Whether it’s an actual living human friend, a coworker, a dog, bird, or an inanimate object imbued with friend status, having someone or something to explain your programming problem to can help you see the solution faster than you might think.
Rubber duck debugging is a problem-solving method used by software engineers and programmers to debug code. When you are staring at something like this all day, it can be easy to get caught up in what you are doing and miss an error.
Rubber Duck Debugging
While it might seem silly to have a little plastic duck sitting on your desk, silly things can serve a great purpose.
Rubber duck debugging is actually a reference to a story in the book The Pragmatic Programmer — a programmer has a literal rubber duck and debugs code by making himself talk to the duck and as he goes through his code line by line.
Today, rubber duck debugging is a widely accepted technique. There are even ducks you can buy in almost any color or theme from pink to one decorated as a pirate. As long as the duck or object is something you like, it should be easy to get out of a rut and see a different perspective when you start talking to your “duck.” The act of talking to a willing listener tends to slow down your thinking and provides the space for you to thoroughly explain the problem. Then your “aha!” moment will arrive — you have discovered the flaw.
While the case is strong that debugging code via the duck method will solve your problems, there are variations you can use to achieve the same results. In many work environments, coworkers take on the role of the rubber duck. For example, remote work teams and those who work from home get a mental shift from the act of contacting a coworker vs. talking to a rubber duck.
Who’s Your Rubber Duck?
For ExaVault engineers, rubber duck debugging means hopping on a call with a coworker and describing the problem. This provides our engineers with an ear to listen as they talk it out and see the solution to their code issue.
While rubber duck debugging typically refers to hitting upon the solution without another person, someone who can audibly respond or breathe heavily over laptop speakers or headphones also does wonders. In debugging cases that are approaching a deadline, doing a screen share as you talk through code lets the other person see the code so they can play a more active role in spotting any errors.
When I say I need a rubber duck, it tells the team that I just need another ear on the line while I talk out my logic and work through some code. Someone volunteers, we jump on a call and inevitably see the solution within a few minutes.
~Tom, Head of Engineering, ExaVault
No shame shall come from your coworker. It is better to discover a flaw such as operating on the wrong variable or a simple typo than to get complaints from clients once code is in production.
Explaining Out Loud Allows You to See the Solution
Since rubber duck debugging is all about talking out loud, it’s just as important to feel that you are being listened to.
It is also a way of reasoning out your assumptions and logic that was in place when you wrote the code.

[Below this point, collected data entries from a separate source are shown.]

Lemma lookup_alloc (st : store) (t : node) : (st ++ [t]) !! length st = Some t.
Proof. now apply list_lookup_middle. Qed.

Lemma insert_alloc (st : store) (t t' : node) :
  <[length st := t']> (st ++ [t]) = st ++ [t'].
Proof.
  rewrite insert_app_r_alt by lia. now rewrite Nat.sub_diag.
Qed.

Lemma strip_body_idem_at doc body n :
  find (has_tag "body") [] doc = Some (body, n) ->
  let g := prune (has_tag_in [lit "script"; lit "style"]) in
  find (has_tag "body") [] (update_at g doc body) = Some (body, g n)
  /\ update_at g (update_at g doc body) body = update_at g doc body.
Proof.
  intros Ef g.
  destruct (find_update (has_tag "body") g) with (p := @nil nat) (t := doc)
    (q := body) (n := n) as (r & Er & _ & Hf); auto.
  { intros x. apply has_tag_prune. }
  simpl in Er. subst r. split; [exact Hf|].
  rewrite update_at_twice. apply update_at_ext.
  intros x. apply prune_idem. intros y. apply has_tag_in_prune.
Qed.

(** [extract_text] allocates its working copy and reads nothing else. *)
Lemma extract_text_run (reparse : node -> node) (st : store) (soup : ref)
    (doc : node) :
  st !! soup = Some doc ->
  extract_text reparse soup st
  = Some (render (prune is_comment
                    (prune (has_tag_in unwanted) (reparse doc))),
          st ++ [prune is_comment
                   (prune (has_tag_in unwanted) (reparse doc))]).
Proof.
  intros H. unfold extract_text, bind, read, alloc, modify, ret. rewrite H.
  rewrite lookup_alloc, insert_alloc, lookup_alloc, insert_alloc.
  now rewrite lookup_alloc.
Qed.

End StoreFacts.

(** C8, as stated, fails: the call removes the script from the very
    document it is given. *)
Lemma C8_is_js_rendered_changes_its_argument :
  is_js_rendered "<html><body><script>go()</script><p>Hello</p></body></html>"
                 0 [Samples.scripted_page]
  = Some (false, [Samples.scripted_page_stripped])
  /\ Samples.scripted_page_stripped <> Samples.scripted_page.
Proof. split; [vm_compute; reflexivity | discriminate]. Qed.
Lemma chainMetrics_elem tableName chainName chain x :
  x ∈ chainMetrics tableName chainName chain <->
  x = MustNewConstMetric defaultPacketsDesc CounterValue
        (of_uint64 (Packets chain)) [tableName; chainName; Policy chain]
  \/ x = MustNewConstMetric defaultBytesDesc CounterValue
        (of_uint64 (Bytes chain)) [tableName; chainName; Policy chain]
  \/ x ∈ ruleMetrics tableName chainName (dedupRules (Rules chain)).
Proof.
  unfold chainMetrics. rewrite elem_of_app, !elem_of_cons, elem_of_nil. tauto.
Qed.

Lemma ruleMetrics_desc tableName chainName (m : ruleCounter) x :
  x ∈ ruleMetrics tableName chainName m ->
  desc x = rulePacketsDesc \/ desc x = ruleBytesDesc.
Proof.
  intros (k & v & _ & Hx)%ruleMetrics_elem.
  apply entryMetrics_elem in Hx as [-> | ->]; auto.
Qed.

Lemma chainMetrics_series_NoDup tableName chainName chain :
  NoDup (series <$> chainMetrics tableName chainName chain).
Proof.
  unfold chainMetrics. rewrite fmap_app. cbn [fmap list_fmap app].
  apply NoDup_cons. split; [|apply NoDup_cons; split].
  - rewrite elem_of_cons. intros [H|H]; [discriminate|].
    apply list_elem_of_fmap in H as (x & Hs & Hx).
    apply ruleMetrics_desc in Hx. injection Hs as Hd _.
    destruct Hx as [Hx|Hx]; rewrite Hx in Hd; discriminate.
  - intros H. apply list_elem_of_fmap in H as (x & Hs & Hx).
    apply ruleMetrics_desc in Hx. injection Hs as Hd _.
    destruct Hx as [Hx|Hx]; rewrite Hx in Hd; discriminate.
  - apply ruleMetrics_series_NoDup.
Qed.

Lemma tableMetrics_series_NoDup tableName (table : Table) :
  NoDup (series <$> tableMetrics tableName table).
Proof.
  unfold tableMetrics. apply NoDup_bind_fmap.
  - apply NoDup_map_to_list.
  - intros [cn ch] _. apply chainMetrics_series_NoDup.
  - intros [cn ch] [cn' ch'] x y Ha Hb Hx Hy Hxy.
    apply chainMetrics_labels in Hx as [Hx _], Hy as [Hy _].
    injection Hxy as _ Hl. rewrite Hl in Hx.
    assert (cn = cn') as <- by congruence.
    f_equal. apply elem_of_map_to_list in Ha, Hb. congruence.
Qed.

Lemma tablesMetrics_series_NoDup (tables : Tables) :
  NoDup (series <$> tablesMetrics tables).
Proof.
  unfold tablesMetrics. apply NoDup_bind_fmap.
  - apply NoDup_map_to_list.
  - intros [tn t] _. apply tableMetrics_series_NoDup.
  - intros [tn t] [tn' t'] x y Ha Hb Hx Hy Hxy.
    apply tableMetrics_labels in Hx as (_ & Hx & _), Hy as (_ & Hy & _).
    injection Hxy as _ Hl. rewrite Hl in Hx.
    assert (tn = tn') as <- by congruence.
    f_equal. apply elem_of_map_to_list in Ha, Hb. congruence.
Qed.




Section Scrape.
Context {Regexp : Type}.
Variable GetTables : Regexp -> Tables * option string.

Lemma Collect_cases (c : collector) (duration : float64) :
  (exists e, Collect GetTables c duration
             = ([durationMetric duration; successMetric zero], [e]))
  \/ (exists tables, Collect GetTables c duration
                     = (durationMetric duration :: successMetric one
                          :: tablesMetrics tables, [])).
Proof.
  unfold Collect. destruct (GetTables (capture c)) as [tables err].
  destruct (scrapeError tables err); eauto.
Qed.

(** X10. No scrape sends two metrics of the same series: descriptor and
    label values together identify every metric of a scrape, which is what
    the registry that gathers them requires. *)
Theorem Collect_series_NoDup (c : collector) (duration : float64) :
  NoDup (series <$> (Collect GetTables c duration).1).
Proof.
  destruct (Collect_cases c duration) as [[e ->]|[tables ->]]; cbn [fst].
  - cbn. apply NoDup_cons. split; [|apply NoDup_singleton].
    rewrite elem_of_cons, elem_of_nil. intros [H|[]]. discriminate.
  - rewrite !fmap_cons.
    assert (forall d, d = scrapeDurationDesc \/ d = scrapeSuccessDesc ->
              (d, []) ∉ series <$> tablesMetrics tables) as Hfresh.
    { intros d Hd H. apply list_elem_of_fmap in H as (x & Hs & Hx).
      apply tablesMetrics_chain in Hx. injection Hs as Hdx _.
      unfold isChainMetric in Hx. rewrite <- Hdx in Hx.
      rewrite !elem_of_cons, elem_of_nil in Hx.
      destruct Hd as [-> | ->], Hx as [H|[H|[H|[H|[]]]]]; discriminate. }
    apply NoDup_cons. split; [|apply NoDup_cons; split].
    + rewrite elem_of_cons. intros [H|H]; [discriminate|].
      revert H. apply Hfresh. now left.
    + apply Hfresh. now right.
    + apply tablesMetrics_series_NoDup.
Qed.

(** X11. Whatever a scrape sends was announced by [Describe]; it carries as
    many label values as its descriptor has labels; the two scrape metrics
    are gauges and all others counters. *)
Theorem Collect_within_Describe (c : collector) (duration : float64)
    (x : Metric) :
  x ∈ (Collect GetTables c duration).1 ->
  desc x ∈ Describe c
  /\ length (labelValues x) = length (variableLabels (desc x))
  /\ (valueType x = GaugeValue
      <-> desc x = scrapeDurationDesc \/ desc x = scrapeSuccessDesc)
  /\ (valueType x = CounterValue <-> isChainMetric x).
Proof.
  intros Hx. split; [|split; [now apply (Collect_label_arity GetTables c duration)|]].
  - destruct (Collect_cases c duration) as [[e Hc]|[tables Hc]];
      rewrite Hc in Hx; cbn [fst] in Hx; unfold Describe;
      rewrite !elem_of_cons, ?elem_of_nil in Hx;
      rewrite !elem_of_cons, ?elem_of_nil.
    + destruct Hx as [->|[->|[]]]; cbn; auto.
    + destruct Hx as [->|[->|Hx]]; cbn; auto.
      apply tablesMetrics_chain in Hx. unfold isChainMetric in Hx.
      rewrite !elem_of_cons, elem_of_nil in Hx. tauto.
  - assert (x = durationMetric duration \/ (exists v, x = successMetric v)
            \/ (exists tables, x ∈ tablesMetrics tables)) as Hcase.
    { destruct (Collect_cases c duration) as [[e Hc]|[tables Hc]];
        rewrite Hc in Hx; cbn [fst] in Hx;
        rewrite !elem_of_cons, ?elem_of_nil in Hx.
      - destruct Hx as [->|[->|[]]]; eauto.
      - destruct Hx as [->|[->|Hx]]; eauto. }
    unfold isChainMetric. rewrite !elem_of_cons, elem_of_nil.
    destruct Hcase as [->|[[v ->]|[tables Ht]]].
    + cbn. split; split; auto; try discriminate.
      intros [H|[H|[H|[H|[]]]]]; discriminate.
    + cbn. split; split; auto; try discriminate.
      intros [H|[H|[H|[H|[]]]]]; discriminate.
    + unfold tablesMetrics in Ht. apply list_elem_of_bind in Ht as ([tn t] & Ht & _).
      unfold tableMetrics in Ht. apply list_elem_of_bind in Ht as ([cn ch] & Ht & _).
      apply chainMetrics_elem in Ht as [->|[->|Ht]].
      * cbn. split; split; auto; try discriminate. intros [H|H]; discriminate.
      * cbn. split; split; auto; try discriminate. intros [H|H]; discriminate.
      * apply ruleMetrics_elem in Ht as (k & v & _ & Ht).
        apply entryMetrics_elem in Ht as [-> | ->]; cbn;
          (split; split; auto 6; try discriminate); intros [H|H]; discriminate.
Qed.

If something doesn’t feel right when you say it, this is your turn to keep talking, trying to describe the process in another way.
When you create something, you can become deeply immersed in it and may not notice little things. Therefore, taking a step back when you realize there is an error, can clear your head of your connection to the code. Once you have stepped back, using words to explain each line of code interrupts the thought patterns you previously had. In many cases, hearing yourself describe something quickly brings about an “aha” moment. That moment when you realize you forgot to consider a vital element, overlooked something, or had come to a conclusion and didn’t follow through on the reasoning.
Now, none of these are negatives to go down in your permanent record. The good thing is — when you need to debug code, there are techniques to help reduce the time and stress involved in doing so.
Analyze Before You Execute
This sounds like sage advice. And it is. But, sometimes you need to execute or test code before you know there is an issue to debug. Snap out of just sitting silently in front of the computer screen. It’s time to try analyzing what is there and what is working before making a bunch of changes like adjusting variables and hoping things will work. Pull up your code, whip out your rubber ducky or call an available coworker, and analyze. You’re not in-depth analyzing for a final exam. Simple rubber duck debugging will do.
Start by explaining your logic. What is the expected outcome? What went on in your mind when you thought about how to get from point A to point B? Your duck is soaking it all in.
Next, go line by line and verbally explain your code. Before you know it, you’ll see the solution.
Time to Debug — Who Are You Talking To?
It’s natural to feel awkward. Maybe you can’t call a coworker or friend to be your rubber duck because you fear they will revel in the fact that you made a mistake. Maybe talking to an inanimate object or stuffed animal fires up your nerves, preventing you from being able to speak coherently. That is why there are multiple options to get you to the same outcome of debugged code.
- The traditional little yellow rubber duck — or purple duck, or stuff bear, or favorite action figure from your childhood. (No, not a live duck. Unless you live by a pond with ducks and would like to tell them about your code.)
- Another person. Coworkers are great for this if available. Friends are good at lending an ear.
It’s not about the knowledge your rubber duck has, but your ability to talk it through. The goal is to quickly debug code. There are many stories of programmers who interrupt a coworker with a code issue. As they are explaining the problem and asking for assistance, they stumble upon the answer just like that! No actual assistance need.